----- Exercise data -----
(** No call on the file at [dst] fails. *)
Definition disk_accepts {host : Host} (dst : string) : Prop :=
  ∀ fs, getsize_error fs dst = None ∧ open_error fs dst = None
        ∧ ∀ chunk, write_error fs dst chunk = None.

(** The places [check_ffmpeg] looks at, in its order, each with whether the
    path must name a file, and what makes one of them usable. *)
Definition candidates {host : Host} (fs : files) (config_path : option string)
  : list (string * bool) :=
  ((if str_truthy config_path then [(default "" config_path, true)] else [])
   ++ [(default_ffmpeg_path, true)]
   ++ (if str_truthy (shutil_which fs "ffmpeg")
       then [(default "" (shutil_which fs "ffmpeg"), false)] else [])
   ++ (if String.eqb sys_platform "win32"
       then (λ path, (path, true)) <$> common_paths else []))%list.

Definition usable {host : Host} (fs : files) (candidate : string * bool) : bool :=
  (negb (snd candidate) || os_isfile fs (fst candidate))
  && _test_ffmpeg fs (fst candidate).

(** ** A small machine for the manager, and more sample data

    [Machine] stands in for the host of the manager when it is run inside
    Rocq, as [Model] does for the engine. *)

Module Machine.

(** A program runs when its file holds the single byte 1; another file
    exits with code 1, and a program that is not there cannot be started. *)
Definition run (fs : files) (args : list string) : result Z :=
  match args with
  | program :: _ =>
      match fs !! program with
      | Some [1] => Ok 0
      | Some _ => Ok 1
      | None => Raise FileNotFoundError
      end
  | [] => Raise ValueError
  end.

(** The network is the list of the answers the server gives to the coming
    requests, each a function of the request's headers.  A server that has
    run out of answers refuses the connection. *)
Definition open_url (nt : list (gmap string string → result response))
    (url : string) (headers : gmap string string)
  : list (gmap string string → result response) * result response :=
  match nt with
  | [] => ([], Raise OSError)
  | answer :: nt => (nt, answer headers)
  end.

Definition host : Host :=
  {| net := list (gmap string string → result response);
     sys_platform := "win32";
     os_sep := "\";
     default_ffmpeg_path := "bin\ffmpeg.exe";
     shutil_which := λ _ _, None;
     subprocess_run := run;
     urlopen := open_url;
     getsize_error := λ _ _, None;
     open_error := λ _ _, None;
     write_error := λ _ _ _, None |}.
-----
**Task**.
What you retype should run from the first line of the entries above through the line containing "chunk = None.", exactly and in full.

**Response to the task**.
(** No call on the file at [dst] fails. *)
Definition disk_accepts {host : Host} (dst : string) : Prop :=
  ∀ fs, getsize_error fs dst = None ∧ open_error fs dst = None
        ∧ ∀ chunk, write_error fs dst chunk = None.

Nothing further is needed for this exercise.